Slim3 は全ての力を20%の原因の部分に集中させています。残った問題は、プログラマーがフレームワークの制約に煩わされずに解決することができます。

私たちは、あなたのアプリケーションやSlim3自体から、複雑で肥大化した機能を取り除きたい。その結果、みんなスリムになるでしょう。

Slim3 はオープンソースのフレームワークです。ライセンスは Apache License, Version 2.0. です。

Slim3 の中心となる特徴は次の通りです。


高速なスピンアップ

アプリケーションがアイドル状態になって少し時間がたつ(2、3分)と App Engine はそのアプリケーションをスピンダウンします。そして、そのアプリケーションに対する次のリクエストがやってきたときに、新しいインスタンスをスピンアップします。
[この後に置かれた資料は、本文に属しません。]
Definition interpolate_absdata (absdata : cube R) (x_dist y_dist : coords R) : res (cube R) :=
  let absdata_dist_corr := zeros_like absdata in
  points ← shared_grid absdata x_dist y_dist;
  match x_dist, y_dist with
  | Arr1 xd, Arr1 yd =>
      resample_mesh absdata points (meshgrid xd yd)
                    (seq 0 (nchan absdata)) absdata_dist_corr
  | _, _ =>
      resample_per_slice absdata x_dist y_dist "points" (Some points)
                         (seq 0 (nchan absdata)) None None absdata_dist_corr
  end.

Definition interpolate_absdata_flat (absdata : cube R) (x_dist y_dist : coords R)
    (flat : bool) : res (cube R) :=
  let absdata_dist_corr := zeros_like absdata in
  xx_yy ← shared_grid absdata x_dist y_dist;
  match x_dist, y_dist with
  | Arr1 xd, Arr1 yd =>
      _ ← (if flat then
             xx_new ← reshape xd (nrow absdata) (ncol absdata);
             yy_new ← reshape yd (nrow absdata) (ncol absdata);
             Ok tt
           else Ok tt);
      resample_shared absdata xd yd xx_yy (seq 0 (nchan absdata)) absdata_dist_corr
  | _, _ =>
      (* [original_points] is assigned in the 1-d branch only *)
      resample_per_slice absdata x_dist y_dist "original_points" None
                         (seq 0 (nchan absdata)) None None absdata_dist_corr
  end.
End Resampler.

(** ** Stack objects and plugins *)

(** Sub-selectors, the options blob and the file structure handle are
    opaque to this module. *)
Definition selector : Type := nat * nat.
Definition json_t : Type := string.
Definition struct_handle : Type := string.

(** The attributes of a [data_stack.data] object that [load] touches. *)
Record stack (R : Type) : Type := Stack {
  data_struct : struct_handle;
  absdata : cube R;
  x_dist : coords R;
  y_dist : coords R;
  n_cols : nat;
  n_rows : nat;
  x_dist_instr : coords R;
  y_dist_instr : coords R;
  absdata_interpolated : option (cube R)
}.
Arguments Stack {R}.
Arguments data_struct {R} s.
Arguments absdata {R} s.
Arguments x_dist {R} s.
Arguments y_dist {R} s.
Arguments n_cols {R} s.
Arguments n_rows {R} s.
Arguments x_dist_instr {R} s.
Arguments y_dist_instr {R} s.
Arguments absdata_interpolated {R} s.

Definition set_absdata {R} (s : stack R) (c : cube R) : stack R :=
  Stack (data_struct s) c (x_dist s) (y_dist s) (n_cols s) (n_rows s)
        (x_dist_instr s) (y_dist_instr s) (absdata_interpolated s).

Definition set_absdata_interpolated {R} (s : stack R) (c : cube R) : stack R :=
  Stack (data_struct s) (absdata s) (x_dist s) (y_dist s) (n_cols s) (n_rows s)
        (x_dist_instr s) (y_dist_instr s) (Some c).

(** [plugin.read(filename, stack_object, selection, json)]: mutates the
    stack object it is given and may raise. *)
Definition reader (R : Type) : Type :=
  string → stack R → option selector → option json_t → res unit * stack R.

(** A plugin module.  [title], [extension], the type lists and [identify]
    are what every plugin defines; [identify] returns a boolean.  [read]
    is [None] for a module of the directory that has no such function. *)
Module Plugin.
Record t (R : Type) : Type := Make {
  title : string;
  extension : list string;
  read_types : list string;
  write_types : list string;
  identify : string → bool;
  read : option (reader R)
}.
Arguments Make {R}.
Arguments title {R} _.
Arguments extension {R} _.
Arguments read_types {R} _.
Arguments write_types {R} _.
Arguments identify {R} _ _.
Arguments read {R} _.
End Plugin.

(** ** Discovery (module level, lines 55-72) *)

(** What executing one candidate module gives: the module object, or the
    exception the [try] body raised. *)
Inductive exec_result (R : Type) : Type :=
| Executed (module : Plugin.t R)
| Failed (e : exn).
Arguments Executed {R} module.
Arguments Failed {R} e.

(** ['read' in dir(module)] *)
Definition has_read {R} (module : Plugin.t R) : bool :=
  match Plugin.read module with Some _ => true | None => false end.

(** The [for m in pkgutil.iter_modules(...)] loop; [plugins] is the list
    built so far.  Only ImportError is caught. *)
Fixpoint discover {R} (candidates : list (exec_result R)) (plugins : list (Plugin.t R))
    : res (list (Plugin.t R)) :=
  match candidates with
  | [] => Ok plugins
  | m :: rest =>
      match m with
      | Executed module =>
          if has_read module then discover rest (plugins ++ [module])
          else discover rest plugins
      | Failed (ImportError _) => discover rest plugins
      | Failed e => Raise e
      end
  end.

(** ** Dispatcher *)

(** How the [for] loop of [identify] ends. *)
Inductive loop_exit (R : Type) : Type :=
| Returned (P : Plugin.t R)
| Broke
| Exhausted.
Arguments Returned {R} P.
Arguments Broke {R}.
Arguments Exhausted {R}.

(** ['*'+ext in P.extension] *)
Definition claims_ext {R} (P : Plugin.t R) (ext : string) : bool :=
  bool_decide (("*" +:+ ext) ∈ Plugin.extension P).

(** The loop over [enumerate(plugins)], from index [i] on, with the list
    [flag] and the indices probed so far. *)
Fixpoint identify_loop {R} (filename ext : string) (plugins : list (Plugin.t R))
    (i : nat) (flag : list bool) (probed : list nat) : res (loop_exit R * list nat) :=
  match plugins with
  | [] => Ok (Exhausted, probed)
  | P :: rest =>
      if claims_ext P ext then
        if Plugin.identify P filename then Ok (Returned P, probed ++ [i])
        else
          match flag !! i with
          | None => Raise (IndexError "list index out of range")
          | Some true =>
              identify_loop filename ext rest (S i) (<[i:=false]> flag) (probed ++ [i])
          | Some false => Ok (Broke, probed ++ [i])
          end
      else identify_loop filename ext rest (S i) flag probed
  end.

(** The run of [identify]: how the loop ended and which plugins were probed. *)
Definition identify_run {R} (plugins : list (Plugin.t R)) (filename : string)
    : res (loop_exit R * list nat) :=
  let ext := (splitext filename).2 in
  let flag := replicate (length plugins) true in
  identify_loop filename ext plugins 0 flag [].

Definition identify {R} (plugins : list (Plugin.t R)) (filename : string)
    : res (option (Plugin.t R)) :=
  '(exit, _) ← identify_run plugins filename;
  match exit with
  | Returned P => Ok (Some P)
  | Broke | Exhausted => Ok None
  end.

(** ** Load orchestrator *)

(** Which object a [plugin.read] call was given. *)
Inductive target : Type := StackObject | TempStack.

(** One call of [plugin.read]. *)
Record read_call : Type := ReadCall {
  rc_target : target;
  rc_selection : option selector;
  rc_json : option json_t
}.

(** The outcome of a [load] call: what it returned or raised, the state of
    [stack_object] when it ended, and the reads it made. *)
Record load_run (R : Type) : Type := LoadRun {
  outcome : res unit;
  stack_after : stack R;
  reads : list read_call
}.
Arguments LoadRun {R}.
Arguments outcome {R} l.
Arguments stack_after {R} l.
Arguments reads {R} l.

Section Load.
Context {R : Type} `{!NumLib R}.

(** [data_stack.data(data_struct)]: the constructor of a fresh stack
    object, code of the application outside this module. *)
Variable data_stack_data : struct_handle → stack R.

(** Lines 227-231: reconcile the column counts, then append the rows.
    Gives the new [full_stack] and the new [temp_stack.absdata]. *)
Definition stitch (full_stack temp_absdata : cube R) : res (cube R * cube R) :=
  let '(full_stack, temp_absdata) :=
    if ncol temp_absdata <? ncol full_stack then
      (full_stack, pad_cols temp_absdata (ncol full_stack - ncol temp_absdata))
    else if ncol full_stack <? ncol temp_absdata then
      (pad_cols full_stack (ncol temp_absdata - ncol full_stack), temp_absdata)
    else (full_stack, temp_absdata) in
  full_stack ← vstack full_stack temp_absdata;
  Ok (full_stack, temp_absdata).

(** The loop [for s in selection[1:]]. *)
Fixpoint merge_selections (rd : reader R) (filename : string) (rest : list selector)
    (full_stack : cube R) (temp_stack : stack R) (log : list read_call)
    : res (cube R) * list read_call :=
  match rest with
  | [] => (Ok full_stack, log)
  | s :: rest' =>
      let '(r, temp_stack) := rd filename temp_stack (Some s) None in
      let log := log ++ [ReadCall TempStack (Some s) None] in
      match r with
      | Raise e => (Raise e, log)
      | Ok _ =>
          match stitch full_stack (absdata temp_stack) with
          | Raise e => (Raise e, log)
          | Ok (full_stack, temp_absdata) =>
              merge_selections rd filename rest' full_stack
                               (set_absdata temp_stack temp_absdata) log
          end
      end
  end.

(** Lines 232-237: store the merged cube and re-index the coordinates. *)
Definition store_merged (stack_object : stack R) (full_stack : cube R) : stack R :=
  let x_dist := arange (nrow full_stack) in
  let y_dist := arange (ncol full_stack) in
  Stack (data_struct stack_object) full_stack (Arr1 x_dist) (Arr1 y_dist)
        (length x_dist) (length y_dist)
        (x_dist_instr stack_object) (y_dist_instr stack_object)
        (absdata_interpolated stack_object).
Slim3 は、起動が遅いとして知られている PersistenceManagerFactory や EntityManagerFactory を使用していません。さらに、余分な初期化を注意深く避けています。そのため Slim3 はスピンアップが速いんです。だいたい 1100 cpu_ms 程度です。

HOT reloading

Slim3 は HOT reloading をサポートしています。HOT reloading とは、新しいバージョンのクラスをオンザフライで自動的に再ロードすることを意味しています。HOT reloading のおかげで、ソースコードを変更した場合でもウェブアプリケーションの再起動なしに、最新の結果をブラウザで確認することができます。

タイプセーフなクエリ

Slim3 はタイプセーフなクエリをサポートしています。
EmployeeMeta e = EmployeeMeta.get();
List<Employee> list = Datastore.query(e)
    .filter(e.salary.greaterThan(5000), e.job.equal("ANALYST"))
    .sort(e.salary.asc)
    .asList();
EmployeeMeta のようなモデルのメタデータは Annotation Processing Tool によって自動的に生成されます。

JDO で同様のクエリを書くと次のようになります。
PersistenceManager pm = PMF.get().getPersistenceManager();
try {
    Query query = pm.newQuery(Employee.class);
    query.setFilter("salary > :salary && job == :job");
    query.setOrdering("salary asc");
    List<Employee> list = (List<Employee>) query.execute(5000, "ANALYST");
} finally {
    pm.close();
}

文字列ベースのクエリを使用している場合、プロパティ名をリファクタリングしてもコンパイラはエラーを教えてくれません。
でも、タイプセーフなクエリを使用している場合は、"salary"プロパティをリネームしたらコンパイラは「"salary"なんてもうないよ」と教えてくれます。リファクタリングを行ったときに Annotation Processing Tool によってモデルのメタデータが再生成されるからです。